## Input

[Start of section]

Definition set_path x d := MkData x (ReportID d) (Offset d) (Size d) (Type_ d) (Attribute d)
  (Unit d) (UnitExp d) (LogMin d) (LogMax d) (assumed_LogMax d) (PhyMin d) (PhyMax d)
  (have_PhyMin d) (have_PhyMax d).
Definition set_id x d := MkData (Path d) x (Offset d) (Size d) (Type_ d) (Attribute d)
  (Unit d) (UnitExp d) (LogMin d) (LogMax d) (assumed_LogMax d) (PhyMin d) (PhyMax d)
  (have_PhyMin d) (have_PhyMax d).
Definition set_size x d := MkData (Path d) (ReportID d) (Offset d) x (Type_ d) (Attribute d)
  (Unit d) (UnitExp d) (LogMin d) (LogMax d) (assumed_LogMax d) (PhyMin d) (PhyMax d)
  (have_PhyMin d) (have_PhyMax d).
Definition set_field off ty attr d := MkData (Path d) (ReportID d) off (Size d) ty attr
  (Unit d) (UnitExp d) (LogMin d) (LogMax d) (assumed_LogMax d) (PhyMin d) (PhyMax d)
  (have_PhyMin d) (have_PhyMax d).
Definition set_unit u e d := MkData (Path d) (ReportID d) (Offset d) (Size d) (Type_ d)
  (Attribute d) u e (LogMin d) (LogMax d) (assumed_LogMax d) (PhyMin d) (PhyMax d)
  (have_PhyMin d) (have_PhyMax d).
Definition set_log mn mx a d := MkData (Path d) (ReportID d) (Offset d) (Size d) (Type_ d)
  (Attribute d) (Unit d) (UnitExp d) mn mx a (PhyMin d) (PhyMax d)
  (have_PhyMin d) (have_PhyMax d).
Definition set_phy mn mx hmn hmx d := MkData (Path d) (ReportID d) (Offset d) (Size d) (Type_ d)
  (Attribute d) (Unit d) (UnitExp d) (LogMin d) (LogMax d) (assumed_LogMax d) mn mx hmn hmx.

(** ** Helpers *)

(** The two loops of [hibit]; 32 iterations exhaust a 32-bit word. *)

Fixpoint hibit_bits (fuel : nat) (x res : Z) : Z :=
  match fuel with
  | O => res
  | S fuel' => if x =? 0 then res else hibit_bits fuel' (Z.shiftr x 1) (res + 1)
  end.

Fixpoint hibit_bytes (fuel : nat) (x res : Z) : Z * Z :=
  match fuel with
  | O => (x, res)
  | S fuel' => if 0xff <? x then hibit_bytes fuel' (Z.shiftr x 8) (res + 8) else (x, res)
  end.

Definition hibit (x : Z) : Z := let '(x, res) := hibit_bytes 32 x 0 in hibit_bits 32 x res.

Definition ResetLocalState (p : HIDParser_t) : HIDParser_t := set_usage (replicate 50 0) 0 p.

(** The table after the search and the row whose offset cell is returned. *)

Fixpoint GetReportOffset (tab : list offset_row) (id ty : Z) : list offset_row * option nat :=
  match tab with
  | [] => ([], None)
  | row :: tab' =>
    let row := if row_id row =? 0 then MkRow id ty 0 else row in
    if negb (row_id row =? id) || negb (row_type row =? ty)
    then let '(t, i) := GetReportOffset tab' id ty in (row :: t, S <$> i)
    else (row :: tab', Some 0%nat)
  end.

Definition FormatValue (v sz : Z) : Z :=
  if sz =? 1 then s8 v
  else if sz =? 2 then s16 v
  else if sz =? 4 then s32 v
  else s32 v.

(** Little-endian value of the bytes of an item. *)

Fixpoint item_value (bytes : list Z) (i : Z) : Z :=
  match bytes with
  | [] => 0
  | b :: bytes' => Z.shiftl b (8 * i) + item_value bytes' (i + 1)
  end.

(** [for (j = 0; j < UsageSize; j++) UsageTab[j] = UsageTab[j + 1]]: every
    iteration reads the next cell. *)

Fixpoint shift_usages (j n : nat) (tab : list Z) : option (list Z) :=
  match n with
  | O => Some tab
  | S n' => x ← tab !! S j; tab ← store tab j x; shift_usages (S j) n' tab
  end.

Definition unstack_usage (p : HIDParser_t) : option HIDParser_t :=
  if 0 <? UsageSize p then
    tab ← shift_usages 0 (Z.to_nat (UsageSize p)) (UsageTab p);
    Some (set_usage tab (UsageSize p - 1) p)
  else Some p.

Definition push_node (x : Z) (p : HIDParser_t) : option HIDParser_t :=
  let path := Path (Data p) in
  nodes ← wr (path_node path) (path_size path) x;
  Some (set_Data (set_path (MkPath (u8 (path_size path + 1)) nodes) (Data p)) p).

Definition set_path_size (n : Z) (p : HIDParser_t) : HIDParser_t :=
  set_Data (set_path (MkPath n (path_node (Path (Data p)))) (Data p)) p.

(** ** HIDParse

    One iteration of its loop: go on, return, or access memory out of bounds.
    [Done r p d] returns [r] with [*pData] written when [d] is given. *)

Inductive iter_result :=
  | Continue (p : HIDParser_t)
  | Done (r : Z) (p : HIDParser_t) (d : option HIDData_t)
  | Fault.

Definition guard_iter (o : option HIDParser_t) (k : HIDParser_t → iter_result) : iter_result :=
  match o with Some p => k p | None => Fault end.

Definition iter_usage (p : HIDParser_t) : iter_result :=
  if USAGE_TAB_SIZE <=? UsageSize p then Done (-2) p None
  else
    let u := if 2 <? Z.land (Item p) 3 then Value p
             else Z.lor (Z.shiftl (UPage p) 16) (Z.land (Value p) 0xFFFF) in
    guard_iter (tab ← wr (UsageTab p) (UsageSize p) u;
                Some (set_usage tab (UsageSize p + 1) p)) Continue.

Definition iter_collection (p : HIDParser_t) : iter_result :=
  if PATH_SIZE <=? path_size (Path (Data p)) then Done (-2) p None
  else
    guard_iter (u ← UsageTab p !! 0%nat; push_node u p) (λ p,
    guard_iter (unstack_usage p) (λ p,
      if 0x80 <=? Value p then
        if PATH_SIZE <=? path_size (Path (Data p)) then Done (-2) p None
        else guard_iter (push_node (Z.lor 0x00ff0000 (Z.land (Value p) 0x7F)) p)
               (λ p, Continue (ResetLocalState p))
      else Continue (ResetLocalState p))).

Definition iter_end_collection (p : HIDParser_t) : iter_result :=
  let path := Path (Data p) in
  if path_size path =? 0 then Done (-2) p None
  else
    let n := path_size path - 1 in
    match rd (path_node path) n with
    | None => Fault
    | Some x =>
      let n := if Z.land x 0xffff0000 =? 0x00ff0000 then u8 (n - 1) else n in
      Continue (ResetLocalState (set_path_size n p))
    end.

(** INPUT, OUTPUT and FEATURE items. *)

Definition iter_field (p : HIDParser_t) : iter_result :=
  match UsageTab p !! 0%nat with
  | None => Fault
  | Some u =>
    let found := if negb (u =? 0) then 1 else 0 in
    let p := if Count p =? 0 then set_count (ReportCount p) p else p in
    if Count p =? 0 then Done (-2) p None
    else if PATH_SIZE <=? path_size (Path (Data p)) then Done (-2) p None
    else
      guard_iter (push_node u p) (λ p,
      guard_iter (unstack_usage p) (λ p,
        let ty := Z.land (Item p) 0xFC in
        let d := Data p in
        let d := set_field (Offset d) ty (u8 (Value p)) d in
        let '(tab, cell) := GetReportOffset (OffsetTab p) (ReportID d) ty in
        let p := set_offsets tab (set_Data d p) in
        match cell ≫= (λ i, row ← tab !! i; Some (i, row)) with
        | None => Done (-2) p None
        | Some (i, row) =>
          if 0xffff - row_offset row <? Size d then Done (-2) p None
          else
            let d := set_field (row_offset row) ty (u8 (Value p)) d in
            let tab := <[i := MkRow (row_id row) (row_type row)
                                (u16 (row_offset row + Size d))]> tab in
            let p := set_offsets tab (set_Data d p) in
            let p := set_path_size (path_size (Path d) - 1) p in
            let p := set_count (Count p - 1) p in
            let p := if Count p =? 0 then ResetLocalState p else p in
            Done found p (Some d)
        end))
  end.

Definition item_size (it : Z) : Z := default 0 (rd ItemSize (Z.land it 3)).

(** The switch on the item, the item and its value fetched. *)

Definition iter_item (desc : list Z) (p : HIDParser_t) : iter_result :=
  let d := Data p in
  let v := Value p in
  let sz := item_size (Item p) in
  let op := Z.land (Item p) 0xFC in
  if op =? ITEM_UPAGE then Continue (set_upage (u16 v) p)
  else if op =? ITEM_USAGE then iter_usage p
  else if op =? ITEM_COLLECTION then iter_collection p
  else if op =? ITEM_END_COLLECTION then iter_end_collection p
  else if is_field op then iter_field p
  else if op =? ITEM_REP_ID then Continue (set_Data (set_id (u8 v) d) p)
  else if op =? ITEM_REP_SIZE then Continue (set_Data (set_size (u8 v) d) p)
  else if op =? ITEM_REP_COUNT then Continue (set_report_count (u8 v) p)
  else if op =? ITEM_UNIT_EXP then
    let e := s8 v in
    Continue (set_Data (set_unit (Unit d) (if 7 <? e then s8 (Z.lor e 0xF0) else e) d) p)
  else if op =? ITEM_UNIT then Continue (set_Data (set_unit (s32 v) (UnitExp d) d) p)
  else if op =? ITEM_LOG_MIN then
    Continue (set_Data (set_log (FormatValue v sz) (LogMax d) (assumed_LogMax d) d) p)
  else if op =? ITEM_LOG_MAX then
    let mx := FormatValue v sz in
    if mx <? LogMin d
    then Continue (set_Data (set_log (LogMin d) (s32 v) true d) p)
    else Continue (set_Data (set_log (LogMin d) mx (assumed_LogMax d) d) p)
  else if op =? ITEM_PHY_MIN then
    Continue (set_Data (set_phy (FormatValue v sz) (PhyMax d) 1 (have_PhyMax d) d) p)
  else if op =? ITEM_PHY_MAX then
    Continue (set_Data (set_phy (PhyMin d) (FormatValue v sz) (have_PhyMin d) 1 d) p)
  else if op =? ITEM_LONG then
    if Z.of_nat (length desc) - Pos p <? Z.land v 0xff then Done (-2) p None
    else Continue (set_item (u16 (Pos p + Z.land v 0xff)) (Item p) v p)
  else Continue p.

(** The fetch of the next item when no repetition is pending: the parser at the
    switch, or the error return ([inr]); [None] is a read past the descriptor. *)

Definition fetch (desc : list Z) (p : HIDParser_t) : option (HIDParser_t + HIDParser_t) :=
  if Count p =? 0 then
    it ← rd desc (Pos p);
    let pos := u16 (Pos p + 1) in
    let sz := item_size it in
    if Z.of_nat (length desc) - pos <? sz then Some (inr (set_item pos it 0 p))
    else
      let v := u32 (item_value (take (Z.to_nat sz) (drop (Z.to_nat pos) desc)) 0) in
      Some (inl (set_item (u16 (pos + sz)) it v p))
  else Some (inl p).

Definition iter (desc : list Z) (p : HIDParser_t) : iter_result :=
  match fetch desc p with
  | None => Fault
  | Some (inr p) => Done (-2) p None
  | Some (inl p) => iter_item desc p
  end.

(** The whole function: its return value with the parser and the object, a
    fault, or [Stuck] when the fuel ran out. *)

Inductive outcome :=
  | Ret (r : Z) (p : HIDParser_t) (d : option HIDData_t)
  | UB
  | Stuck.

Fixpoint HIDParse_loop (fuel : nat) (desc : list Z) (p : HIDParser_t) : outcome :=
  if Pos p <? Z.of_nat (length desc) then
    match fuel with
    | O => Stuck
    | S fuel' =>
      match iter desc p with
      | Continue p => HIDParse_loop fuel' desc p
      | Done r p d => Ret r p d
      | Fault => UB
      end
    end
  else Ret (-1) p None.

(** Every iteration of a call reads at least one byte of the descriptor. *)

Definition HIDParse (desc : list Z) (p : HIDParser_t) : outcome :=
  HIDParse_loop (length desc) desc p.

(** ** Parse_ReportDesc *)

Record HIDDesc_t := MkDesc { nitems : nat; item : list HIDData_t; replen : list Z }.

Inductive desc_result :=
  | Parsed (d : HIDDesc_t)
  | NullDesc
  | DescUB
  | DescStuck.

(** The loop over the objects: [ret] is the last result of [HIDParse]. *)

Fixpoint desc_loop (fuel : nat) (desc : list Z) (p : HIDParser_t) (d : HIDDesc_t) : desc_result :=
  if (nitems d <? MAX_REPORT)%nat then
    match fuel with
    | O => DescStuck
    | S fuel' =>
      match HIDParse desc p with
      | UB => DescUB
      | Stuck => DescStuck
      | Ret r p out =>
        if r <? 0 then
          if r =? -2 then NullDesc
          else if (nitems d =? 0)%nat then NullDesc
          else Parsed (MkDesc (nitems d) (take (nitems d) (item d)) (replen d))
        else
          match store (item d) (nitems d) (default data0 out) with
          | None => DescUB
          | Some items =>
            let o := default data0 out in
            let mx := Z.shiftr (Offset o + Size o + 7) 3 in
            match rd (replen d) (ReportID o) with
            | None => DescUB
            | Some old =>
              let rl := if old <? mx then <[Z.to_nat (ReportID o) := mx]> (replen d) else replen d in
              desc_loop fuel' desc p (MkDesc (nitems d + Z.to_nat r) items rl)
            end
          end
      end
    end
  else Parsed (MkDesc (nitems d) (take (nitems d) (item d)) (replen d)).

[End of section]

## Work required
Both the line containing "match UsageTab p !! 0%nat with" and the line containing "let p := set_count" belong in the answer. Print them and every line above that falls between them exactly, and no others.

## Exercise solution
  match UsageTab p !! 0%nat with
  | None => Fault
  | Some u =>
    let found := if negb (u =? 0) then 1 else 0 in
    let p := if Count p =? 0 then set_count (ReportCount p) p else p in
    if Count p =? 0 then Done (-2) p None
    else if PATH_SIZE <=? path_size (Path (Data p)) then Done (-2) p None
    else
      guard_iter (push_node u p) (λ p,
      guard_iter (unstack_usage p) (λ p,
        let ty := Z.land (Item p) 0xFC in
        let d := Data p in
        let d := set_field (Offset d) ty (u8 (Value p)) d in
        let '(tab, cell) := GetReportOffset (OffsetTab p) (ReportID d) ty in
        let p := set_offsets tab (set_Data d p) in
        match cell ≫= (λ i, row ← tab !! i; Some (i, row)) with
        | None => Done (-2) p None
        | Some (i, row) =>
          if 0xffff - row_offset row <? Size d then Done (-2) p None
          else
            let d := set_field (row_offset row) ty (u8 (Value p)) d in
            let tab := <[i := MkRow (row_id row) (row_type row)
                                (u16 (row_offset row + Size d))]> tab in
            let p := set_offsets tab (set_Data d p) in
            let p := set_path_size (path_size (Path d) - 1) p in
            let p := set_count (Count p - 1) p in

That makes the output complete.